Short Book Reviews: Prohibition, Booze Running, and Demonic Possession in Roaring Twenties Long Island


My introduction to the work of Molly Tanzer was her novel, Creatures of Will and Temper, a 19th century urban fantasy revolving around The Portrait of Dorian Gray, and demonic possession. Creatures of Want and Ruin takes place in the Roaring Twenties on Long Island, New York. The common thread between the two books is the role of demons controlling human lives. Demons take possession of people who freely agree to the arrangement, granting their hosts long life, wealth, beauty, or in this case the ability to detect falsehoods and to compel others to tell the truth. In exchange demons receive various experiences that can come about only through physical incarnation.

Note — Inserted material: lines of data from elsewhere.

(* ===== verification/AlembicEnv.v ===== *)
(** * [alembic/env.py]: how the migrations are run

    The object filter, the choice of the database, and the online and offline
    runs over an engine's connection and Alembic's migration context, which are
    interfaces: [Engine] is SQLAlchemy's connection (a transaction begins with
    the first statement, [commit] stores what it did, closing rolls back what was
    not committed) and [Context] is Alembic's, which leaves a transaction it
    finds to whoever began it. *)

From stdpp Require Import base tactics list gmap strings.
From Stdlib Require Import ZArith Lia.
From S2P Require Import Prelude Catalog Migrations States History.

(** ** The filter *)

(** [schema]: [None] when the object has no such attribute, [Some None] when
    the attribute is [None]. *)
Definition include_object (schema : option (option string)) (name type_ : string) : bool :=
  if String.eqb type_ "schema" && negb (String.eqb name "iam") then false
  else if String.eqb type_ "table" && match schema with Some s => bool_decide (s ≠ Some "iam") | None => false end
  then false
  else true.

(** A table is let through exactly when its schema is [iam]: not when it names
    none. *)
Lemma include_table_spec s name : include_object (Some s) name "table" = true ↔ s = Some "iam".
Proof.
  unfold include_object. cbn [String.eqb Ascii.eqb Bool.eqb andb]. case_bool_decide; naive_solver.
Qed.

(** ** The database *)

(** [engine_config]: the test database alone when the variable is set and not
    empty, else the section of [alembic.ini]. *)
Definition engine_config (test_db_url : option string) (section : gmap string string) : gmap string string :=
  match test_db_url with
  | Some u => if String.eqb u "" then section
              else delete "sqlalchemy.pool_size" (delete "sqlalchemy.poolclass" {["sqlalchemy.url" := u]})
  | None => section
  end.

Class Engine (Connection : Type) := {
  connect : gmap string string → Connection;
  execute : Ddl → Connection → Connection + DbError;
  commit : Connection → Connection;
  close : Connection → Connection;
  in_transaction : Connection → bool;
  sees : Connection → Catalog;          (** what the next statement works on *)
  committed : Connection → Catalog      (** what other connections see *)
}.

Class EngineLaws (Connection : Type) `{Engine Connection} : Prop := {
  connect_fresh cfg : sees (connect cfg) = committed (connect cfg) ∧ in_transaction (connect cfg) = false;
  execute_ok d k c : d (sees k) = inl c →
    ∃ k', execute d k = inl k' ∧ sees k' = c ∧ committed k' = committed k ∧ in_transaction k' = true;
  execute_error d k e : d (sees k) = inr e → execute d k = inr e;
  commit_stores k : sees (commit k) = sees k ∧ committed (commit k) = sees k ∧ in_transaction (commit k) = false;
  close_rolls_back k : sees (close k) = committed k ∧ committed (close k) = committed k
}.

Section engine.
Context {Connection : Type} `{Engine Connection}.

Fixpoint execute_all (ds : list Ddl) (k : Connection) : Connection + DbError :=
  match ds with
  | [] => inl k
  | d :: ds' => match execute d k with inl k' => execute_all ds' k' | inr e => inr e end
  end.

Context `{!EngineLaws Connection}.

(** Statements outside a block that commits: the connection sees them, nobody
    else does. *)
Lemma execute_all_ok ds k c : run_ddl ds (sees k) = inl c →
  ∃ k', execute_all ds k = inl k' ∧ sees k' = c ∧ committed k' = committed k.
Proof.
  revert k. induction ds as [|d ds IH]; intros k; simpl; [intros [= <-]; eauto|].
  unfold seq_ddl. destruct (d (sees k)) as [c1|] eqn:Hd; [|done]. intros Hc.
  apply execute_ok in Hd as (k1 & -> & <- & Hk1 & _).
  destruct (IH k1 Hc) as (k' & ? & ? & Hk'). exists k'. by rewrite Hk', Hk1.
Qed.

Lemma execute_all_error ds k e : run_ddl ds (sees k) = inr e → execute_all ds k = inr e.
Proof.
  revert k. induction ds as [|d ds IH]; intros k; simpl; [done|].
  unfold seq_ddl. destruct (d (sees k)) as [c1|e1] eqn:Hd.
  - intros Hc. apply execute_ok in Hd as (k1 & -> & <- & _). by apply IH.
  - intros [= ->]. by rewrite (execute_error _ _ _ Hd).
Qed.
End engine.

(** The statement that makes the version table when there is none. *)
Definition ensure_version : Ddl := λ c,
  match tables c !! version_table with
  | Some _ => inl c
  | None => create_table version_table version_shape c
  end.

(** Alembic's context over a connection: [run_migrations] is given the steps its
    command asked for, [begin_transaction] is the block around it, [render] the
    offline mode, which writes the statements out.  A run from the base starts
    with the version table. *)
Class Context (Connection : Type) `{Alembic} := {
  run_migrations : list (Env * Step) → Connection → Connection + DbError;
  begin_transaction : (Connection → Connection + DbError) → Connection → Connection + DbError;
  render : list (Env * Step) → list Ddl
}.

Definition statements `{Alembic} (sts : list (Env * Step)) : list Ddl := (λ '(env, st), run_step env st) <$> sts.

(** On a connection that is in a transaction already neither begins nor ends
    one; a block that begins one commits it. *)
Class ContextLaws (Connection : Type) `{Context Connection, Engine Connection} : Prop := {
  run_in_transaction sts k : in_transaction k = true →
    run_migrations sts k = execute_all (ensure_version :: statements sts) k;
  block_in_transaction m k : in_transaction k = true → begin_transaction m k = m k;
  block_begins m k : in_transaction k = false →
    begin_transaction m k = match m k with inl k' => inl (commit k') | inr e => inr e end;
  render_from_base sts : render sts = create_table version_table version_shape :: statements sts
}.

(** ** The runs *)

(** What leaves [env.py]. *)
Inductive EnvError :=
  | Database (e : DbError)
  | RuntimeError.     (** [asyncio.run()] inside a running event loop *)

Section runs.
Context {Connection : Type} `{ContextLaws Connection} `{!EngineLaws Connection}.

Definition do_run_migrations (sts : list (Env * Step)) (k : Connection) : Connection + DbError :=
  run_migrations sts k.

(** The database the configuration names, as other connections see it. *)
Definition database (test_db_url : option string) (section : gmap string string) : Catalog :=
  committed (connect (engine_config test_db_url section)).

(** The body of [async with connectable.connect() as connection]: the connection
    as it leaves it, and the outcome. *)
Definition with_connection (sts : list (Env * Step)) (k : Connection) : Connection * (() + EnvError) :=
  match execute (create_schema "iam") k with
  | inr e => (k, inr (Database e))
  | inl k1 =>
      match do_run_migrations sts k1 with
      | inr e => (k1, inr (Database e))
      | inl k2 => (k2, inl ())
      end
  end.

(** The connection is closed whatever the body does.  The result is the database
    afterwards, and the outcome. *)
Definition run_migrations_online (test_db_url : option string) (section : gmap string string)
    (sts : list (Env * Step)) : Catalog * (() + EnvError) :=
  let '(k, r) := with_connection sts (connect (engine_config test_db_url section)) in
  (committed (close k), r).

(** The script [--sql] prints, as one transaction. *)
Definition run_migrations_offline (sts : list (Env * Step)) : Ddl := run_ddl (render sts).

(** [asyncio.run], of the standard library: refused inside a running loop. *)
Definition asyncio_run (loop_running : bool) (db : Catalog) (m : Catalog * (() + EnvError)) :
    Catalog * (() + EnvError) :=
  if loop_running then (db, inr RuntimeError) else m.

(** The end of the module: [get_running_loop] raises without a loop, and the
    handler takes that for the same [RuntimeError] as [asyncio.run]'s. *)
Definition main_online (loop_running : bool) test_db_url section sts : Catalog * (() + EnvError) :=
  let run := asyncio_run loop_running (database test_db_url section) in
  let m := run_migrations_online test_db_url section sts in
  if loop_running then match run m with (_, inr RuntimeError) => run m | r => r end else run m.

(** The body of the block on a new connection: what it leaves uncommitted. *)
Lemma with_connection_spec cfg sts :
  let '(k, r) := with_connection sts (connect cfg) in
  committed k = committed (connect cfg) ∧
  (r = inl () ↔ ∃ c, run_ddl (create_schema "iam" :: ensure_version :: statements sts)
                      (committed (connect cfg)) = inl c) ∧
  (r = inl () → run_ddl (create_schema "iam" :: ensure_version :: statements sts)
                  (committed (connect cfg)) = inl (sees k)).
Proof.
  unfold with_connection, do_run_migrations. destruct (connect_fresh cfg) as [Hfresh _].
  rewrite <-Hfresh. set (k := connect cfg) in *. set (ds := ensure_version :: statements sts).
  destruct (execute_ok (create_schema "iam") k _ eq_refl) as (k1 & -> & Hs & Hc & Ht).
  assert (run_ddl (create_schema "iam" :: ds) (sees k) = run_ddl ds (sees k1)) as -> by (by rewrite Hs).
  rewrite run_in_transaction by done. fold ds. destruct (run_ddl ds (sees k1)) as [c|e] eqn:Hrun.
  - pose proof (execute_all_ok _ _ _ Hrun) as (k2 & -> & -> & Hc2). rewrite Hc2, Hc.
    split; [by rewrite Hfresh|]. split; [|done]. split; [by eexists|done].
  - rewrite (execute_all_error _ _ _ Hrun). rewrite Hc. split; [by rewrite Hfresh|]. split; [|done].
    split; [done|]. by intros [c ?].
Qed.

(** C39. The online run of any steps, from any state of the database its
    configuration names, leaves the database as it was: the statement that makes
    the schema has begun a transaction, so Alembic's run neither begins nor ends
    one, the block does not commit, and closing the connection rolls it back.  It
    reports success exactly when the steps succeed after the schema and the
    version table; a commit at the end of the block would then have stored what
    they do.  Inside a running event loop the run never starts. *)
Theorem online_commits_nothing loop_running test_db_url section sts :
  let r := main_online loop_running test_db_url section sts in
  let db := database test_db_url section in
  r.1 = db ∧
  (r.2 = inl () ↔ loop_running = false ∧
     ∃ c, run_ddl (create_schema "iam" :: ensure_version :: statements sts) db = inl c) ∧
  (r.2 = inl () → ∃ k c, with_connection sts (connect (engine_config test_db_url section)) = (k, inl ()) ∧
     run_ddl (create_schema "iam" :: ensure_version :: statements sts) db = inl c ∧
     committed (close (commit k)) = c).
Proof.
  destruct loop_running; [split; [done|]; split; simpl; [naive_solver|done]|].
  unfold main_online, asyncio_run, run_migrations_online, database. cbv zeta.
  set (cfg := engine_config test_db_url section).
  pose proof (with_connection_spec cfg sts) as HP.
  destruct (with_connection sts (connect cfg)) as [k r]. destruct HP as (Hk & Hr & Hc). cbn [fst snd].
  destruct (close_rolls_back k) as [_ ->]. split; [exact Hk|]. split; [rewrite Hr; naive_solver|].
  intros ->. exists k, (sees k). split; [done|]. split; [by apply Hc|].
  destruct (close_rolls_back (commit k)) as [_ ->]. apply commit_stores.
Qed.

(** The script of the offline run fails on a database without the schema: its
    first statement makes the version table in a schema that only a later one
    creates. *)
Theorem offline_needs_schema sts c :
  "iam" ∉ schemas c → run_migrations_offline sts c = inr UndefinedSchema.
Proof.
  intros Hs. unfold run_migrations_offline. rewrite render_from_base. apply run_ddl_error.
  unfold create_table. by rewrite (bool_decide_false (version_table.1 ∈ schemas c) Hs).
Qed.
End runs.

(** ** A connection as the committed catalogue and the one of its transaction *)

#[local] Instance plain_engine : Engine (Catalog * option Catalog) := {|
  connect _ := (fresh, None);
  execute d k := match d (default k.1 k.2) with inl c => inl (k.1, Some c) | inr e => inr e end;
  commit k := (default k.1 k.2, None);
  close k := (k.1, None);
  in_transaction k := bool_decide (is_Some k.2);
  sees k := default k.1 k.2;
  committed := fst
|}.

#[local] Instance plain_engine_laws : EngineLaws (Catalog * option Catalog).
Proof.
  split; [done|..]; simpl.
  - intros d [k1 k2] c. simpl. intros ->. by eexists.
  - intros d [k1 k2] e Hd. simpl in *. by rewrite Hd.
  - done.
  - done.
Qed.

#[local] Instance plain_context : Context (Catalog * option Catalog) := {|
  run_migrations sts := execute_all (ensure_version :: statements sts);
  begin_transaction m k :=
    if in_transaction k then m k else match m k with inl k' => inl (commit k') | inr e => inr e end;
  render sts := create_table version_table version_shape :: statements sts
|}.

#[local] Instance plain_context_laws : ContextLaws (Catalog * option Catalog).
Proof. split; [done| | |done]; intros m k Hk; unfold begin_transaction, plain_context; by rewrite Hk. Qed.

Lemma fresh_prefix : run_ddl [create_schema "iam"; ensure_version] fresh = inl fresh.
Proof. vm_compute. reflexivity. Qed.

Lemma run_after_prefix sts c : run_steps sts fresh = inl c →
  run_ddl (create_schema "iam" :: ensure_version :: statements sts) fresh = inl c.
Proof.
  intros Hc. change (create_schema "iam" :: ensure_version :: statements sts) with
    ([create_schema "iam"; ensure_version] ++ statements sts).
  rewrite run_ddl_app. unfold seq_ddl at 1. rewrite fresh_prefix. exact Hc.
Qed.

Lemma upgrade_after_prefix : run_ddl (create_schema "iam" :: ensure_version :: statements (ups (sample_env 1) 8)) fresh =
  inl (state (sample_env 1) 8).
Proof. apply run_after_prefix, ups_run; [apply sample_distinct|lia]. Qed.

(** A successful upgrade to the head that leaves the database at the base; with a
    commit it would be at the head. *)
Lemma online_witness : main_online false None ∅ (ups (sample_env 1) 8) = (fresh, inl ()) ∧
  ∃ k, with_connection (ups (sample_env 1) 8) (connect (engine_config None ∅)) = (k, inl ()) ∧
    committed (close (commit k)) = state (sample_env 1) 8.
Proof.
  destruct (online_commits_nothing false None ∅ (ups (sample_env 1) 8)) as (Hdb & [_ Hok] & Hcommit).
  assert ((main_online false None ∅ (ups (sample_env 1) 8)).2 = inl ()) as Hr.
  { apply Hok. split; [reflexivity|]. eexists. apply upgrade_after_prefix. }
  split; [apply injective_projections; [exact Hdb|exact Hr]|].
  destruct (Hcommit Hr) as (k & c & Hk & Hc & Hs). exists k. split; [exact Hk|].
  change (database None ∅) with fresh in Hc. rewrite upgrade_after_prefix in Hc.
  injection Hc as <-. exact Hs.
Defined.

Lemma offline_witness : run_migrations_offline (ups (sample_env 1) 8) (mkCatalog ∅ ∅ ∅ ∅ ∅) =
  inr UndefinedSchema.
Proof. apply offline_needs_schema. simpl. set_solver. Defined.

Some demons are benign, but others are highly malevolent. Demons pass summoning instructions through generations or encoded in children’s books, as is the case here.

In this story two women from very different walks of life encounter unsettling changes in the sleepy community of Amityville. (The Amityville Horror, it should be said, lies decades in the future and does not play a part in this story.) One of the women is a boat woman engaged in the moonshine smuggling trade during Prohibition. The other is the wife of a newly wealthy Gatsby type of social idler who finds herself increasingly alienated from her husband and his party loving, booze zwilling friends. Spooky things are afoot: illegal liquor that causes most people to hallucinate. a preacher who gathers bigger and bigger crowds, bent on ridding their community of immigrants and anyone who isn't a white Protestant. And creepiest of all, slimy fungus growths that appear and spread.

The characters are engaging and the story moves right along. The creepiness grows, step by Lovecraftian step. Just when you think nothing more terrible could happen, something else goes disastrously wrong. Stopping the white nationalist mob and defeating the fungus-monster necessitate finding out the truth, which is where the bargain with the demon comes in. There are moments of sweetness, of courage, and of terrible but necessary choices. I loved every page of it and I'm eagerly looking forward to Tanzer’s next.

The usual disclaimer: I received a review copy of this book, but no one bribed me to say anything about it.